Download or read book Social Support and Health written by and published by Scholarly Title. This book was released on 1987 with total page 530 pages. Available in PDF, EPUB and Kindle. Book excerpt: Contains 1247 entries to miscellaneous literature. Not restricted to specific disciplines; intended for interested personnel in all areas. Also includes some foreign languages. Classified arrangement. Entries give bibliographical information and annotations. Author, subject indexes.

Book Handbook of Mental Health and Aging

Download or read book Handbook of Mental Health and Aging written by Nathan Hantke and published by Academic Press. This book was released on 2020-04-11 with total page 513 pages. Available in PDF, EPUB and Kindle. Book excerpt: The Handbook of Mental Health and Aging, Third Edition provides a foundational background for practitioners and researchers to understand mental health care in older adults as presented by leading experts in the field. Wherever possible, chapters integrate research into clinical practice.
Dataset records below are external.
(* ===== verification/Prelude.v ===== *)
(** * BenchPod firmware: verification development

    The repository is the firmware of a bench instrument (an STM32H563 pod,
    [stm32h563/src/]) and of its ESP32 Wi-Fi bridge ([wifi-bridge/]). This
    library models the parts of both that decide what is stored, who may do
    what, what is installed, what is accepted from the wire and what a client
    is told was measured, and proves what they are relied on for.

    ** How the program's parts fit, and where each is modelled

    - The pod's own flash: [flash_layout.c], [flash_compat.c] in [Flash] (a class
      [FlashDev] for the HAL). On it, the two-slot records of [config_store.c] in
      [ConfigStore] ([ConfigStoreFacts], [ConfigStoreWrite], [ConfigStoreProofs]:
      lemmas; [StoreTheorems]: what a power cut, a save, a clear leave behind).
    - JSON lines: [bp_json.c] in [Json], [JsonProofs]. The verbs and their tiers:
      [cmd_tier.c] in [CmdTable]. The gates a line passes, the LAN lease and the
      dispatch: [cmd_gate.c], [lease_gate.c], [command_handler.c] in [CmdGate],
      [GateTheorems].
    - Signed firmware: [fw_sign.c], [fw_info.c] in [FwSign]. Who may change the
      signature, LAN and USB policy: [pod_policy.c] and the handlers of
      [command_handler_policy.c] in [PodPolicy], [PolicyTheorems] (over the
      record store).
    - Starting up: [boot_guard.c], [boot_policy.c] in [BootGuard],
      [BootTheorems]. Recovering at run time: [recovery.c] in [Recovery],
      [RecoveryTheorems].
    - Updates: [ota.c] in [Ota], its invariant over every sequence of calls in
      [OtaSession], [OtaTheorems]. It checks signatures with [FwSign], takes
      base64url chunks with [B64] ([b64url.c]), stages into PSRAM ([PsramRegions]:
      [psram_regions.c]) and installs into the QSPI flash with [BlobStore]
      ([blob_store.c]; [BlobTheorems]) or over the running image with
      [OtaCommit], [OtaCommitTheorems] ([ota_commit.c], class [CommitHw]).
    - The hardware worker and the rings around it: the job queue and the
      connection events of [hw_worker.c] in [Worker], [WorkerTheorems]; the
      outbound rings of [conn_tx.c] in [ConnTx].
    - The cloud link: WebSocket frames ([ws_frame.c], [cloud_rx.c]) in [WsFrame],
      the capture of a command's reply ([cloud_reply_cap.c]) in [ReplyCap], the
      client's state machine ([cloud_client.c]) in [CloudClient], [CloudLemmas],
      [CloudTheorems]. Under it and under the LAN server, the layer between
      TCP and mbedTLS ([altcp_tls_mbedtls_bp.c], classes [Ssl], [SslLaws]) in
      [TlsLayer], [TlsTheorems].
    - The LAN side: the certificate and its bundle ([lan_tls.c], [lan_tls_pem.c])
      in [LanTls], [LanTlsTheorems]; small utilities of the net task in
      [NetUtil]; the server, its connections and the poll ([net_server.c]) in
      [NetServer], [NetTheorems], [NetCerts], [NetStreams].
    - Debug probes: the CMSIS-DAP processor ([dap.c], classes [SwdPort],
      [SwdLaws], [QueueTransfer], [SwdQueue]) in [Dap], [DapTheorems], [DapBatch],
      [DapEquiv]; the line it drives ([swd_ll.c], classes [SwdLink], [SwdTarget])
      in [SwdLl], [SwdTheorems], [SwdBatch].
    - The pins: the ownership table, its pull-downs, the gpio and step commands
      ([la_pins.c], [command_handler_pins.c]) in [LaPins], [LaPinsTheorems].
    - Captures: the zones of the shared PSRAM ([psram_alloc.c], [bus_owner.c]) in
      [Psram]; the capture commands, the trigger, the scan of a change stream, the
      polls ([command_handler_capture.c]) in [CaptureRun] and its paced read-back
      in [Capture]; [CaptureTheorems], [CaptureRead], [CaptureChange] (what the
      client gets).
    - The bridge: [hmac_sha256.c] in [HmacSha], the control protocol [bwp.c],
      [bwp_crypto.c] in [Bwp], [BwpTheorems]; pairing in [Pairing], the layer-2
      forwarder in [L2fwd], utilities in [BridgeUtil], its own update in
      [BridgeOta] (class [EspOta]), the control task in [BridgeControl],
      [BridgeTheorems]. The pod's end of it: the client ([wifi_bridge.c]) in
      [WifiBridge], [WifiBridgeTheorems]; writing the module's flash over its ROM
      loader ([esp_rom_job.c], [esp_rom_flash.c], [esp_part_table.c], classes [Md5],
      [Md5Laws]) in [EspRom], [EspRomTheorems], [EspFlash], [EspFlashTheorems].

    ** Conventions

    Names are the source's. A w-bit integer is a [Z], wrapped with [u8], [u16],
    [u32] where the C wraps; a byte buffer is a [list Z], a C string the list of
    its bytes before the NUL. A component's static variables are one record,
    threaded through its operations; an operation returns its new state beside
    its result. Errors are the source's codes, or [None] for a null result.

    Hardware and code outside the repository's own sources is an argument: the
    classes named above with [FlashDev], [W25q], [Sha256], [Psram], [Monocypher] and
    [MonocypherBox], the record [ota_env] for build-time hooks, and, where a step
    meets the world many times (a poll, a frame, an interrupt), a list of the
    world's answers that every theorem quantifies over. A theorem that assumes
    something of them has a witness at a concrete instance.

    ** Bounds and fuel

    Loops run on fuel or on the structure of their data; the fuel is a number of
    steps the loop cannot exceed (the bytes left, the items left, the pages of a
    blob), and where that is not plain from the definition a theorem says so: a
    frame of a change read-back decodes at most 8 reads of 85 events and what was
    buffered, below its 800 ([CaptureChange.chg_fuel_enough]); the receive loops
    of the TLS layer return whenever fewer bytes arrive than the fuel
    ([TlsTheorems.layer_returns]); a ROM job sends at most 3 frames per block and
    17 more ([EspRomTheorems.job_bounded]). The drain of a ring (2048), the tries
    of a submit (100) and the entries of a partition table (95) are the source's
    own limits.

    ** What the theorems show

    Each property is a theorem whose comment starts with its claim number.

    - Store, blob, commit and policy: what survives a power cut between or inside
      flash operations, and that only physical presence loosens a policy.
    - Gate and dispatch: the tier, lease and lock rules hold for every line that
      reaches a handler.
    - Update: nothing unsigned is installed where signatures are required, over
      any sequence of calls by any owners; the same for the bridge's image.
    - Boot and recovery: crash loops end in safe mode; resets stay within budgets.
    - Protocols: frames round-trip, an accepted signature covers every byte,
      recorded requests are worthless, only the paired peer is answered, a pod
      that lost count is heard again.
    - Cloud, LAN and TLS: what a plaintext or an untrusted link can reach, the
      order of frames and plaintext, windows that neither leak nor overrun, rings
      that refine a FIFO, connections whose end is never lost.
    - Probes: a recorded batch answers as the transfers one by one do, and what
      goes out is the SWD protocol.
    - Pins: the wire follows the table; no engaged pull-down meets a function that
      cannot live with it.
    - Captures: the gate and the bus are held exactly as long as a capture needs
      them; what a client reads back is what is in the PSRAM, sample for sample,
      for ADC samples, raw LA words and change streams.

    ** Not modelled

    The drivers and the HAL (SPI, I2C, DMA, Ethernet MAC, USB), the RTOS and its
    locks (each modelled component is called under one lock, or its steps are
    interleaved explicitly), the network stacks (lwIP, mbedTLS), vendored code
    (Monocypher), generated code, floating-point sample processing and rates
    (rounded numbers are given), the FPGA gateware, host tools and tests, the
    console and SCPI shells. Within modelled files: the signed [long] overflow of
    a content length in [cloud_client.c], the division by a zero clock in
    [swd_ll.c], the wrap of the bridge client's 64-bit counter, the register setup
    of the ROM loader's UART, capture counts of 2^32 and more, the waveform pool's
    bookkeeping in [dac_trace_note_capture], and the temporary base a change capture
    programs and restores in [signal_engine.c]. The components list of the
    manifest says it part by part. *)

From Stdlib Require Export ZArith Lia.
From stdpp Require Export base list strings gmap.
Open Scope Z_scope.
The book opens with conceptual factors, such as the epidemiology of mental health disorders in aging and cultural factors that impact mental health. The book transitions into neurobiological-based topics such as biomarkers, age-related structural changes in the brain, and current models of accelerated aging in mental health. Clinical topics include dementia, neuropsychology, psychotherapy, psychopharmacology, mood disorders, anxiety, schizophrenia, sleep disorders, and substance abuse. The book closes with current and future trends in geriatric mental health, including the brain functional connectome, repetitive transcranial magnetic stimulation (rTMS), technology-based interventions, and treatment innovations. Identifies factors influencing mental health in older adults Includes biological, sociological, and psychological factors Reviews epidemiology of different mental health disorders Supplies separate chapters on grief, schizophrenia, mood, anxiety, and sleep disorders Discusses biomarkers and genetics of mental health and aging Provides assessment and treatment approaches

Book Retooling for an Aging America

Download or read book Retooling for an Aging America written by Institute of Medicine and published by National Academies Press. This book was released on 2008-08-27 with total page 316 pages. Available in PDF, EPUB and Kindle. Book excerpt: As the first of the nation's 78 million baby boomers begin reaching age 65 in 2011, they will face a health care workforce that is too small and woefully unprepared to meet their specific health needs. Retooling for an Aging America calls for bold initiatives starting immediately to train all health care providers in the basics of geriatric care and to prepare family members and other informal caregivers, who currently receive little or no training in how to tend to their aging loved ones. The book also recommends that Medicare, Medicaid, and other health plans pay higher rates to boost recruitment and retention of geriatric specialists and care aides. Educators and health professional groups can use Retooling for an Aging America to institute or increase formal education and training in geriatrics. Consumer groups can use the book to advocate for improving the care for older adults. Health care professional and occupational groups can use it to improve the quality of health care jobs.

Book ACS

    ACS

    Book Details:
  • Author : Carolyn Manville Baum
  • Publisher :
  • Release : 2008-01-01
  • ISBN : 9781569002667
  • Pages : 23 pages

Download or read book ACS written by Carolyn Manville Baum and published by . This book was released on 2008-01-01 with total page 23 pages. Available in PDF, EPUB and Kindle. Book excerpt: Activity Card Sort, 2nd Edition (ACS) is a flexible and useful measure of occupation that enables occupational therapy practitioners to help clients describe their instrumental, leisure, and social activities. The format's 89 photographs of individuals performing activities and 3 versions of the instrument (Institutional, Recovering, and Community Living) is easily understood and administered. Using the ACS will give clinicians the occupational history and information they need to help clients build routines of meaningful and healthy activities. Includes 20 instrumental activities, 35 low-physical-demand leisure activities, 17 high-physical-demand leisure activities, and 17 social activities and allows for the calculation of the percentage of activity retained.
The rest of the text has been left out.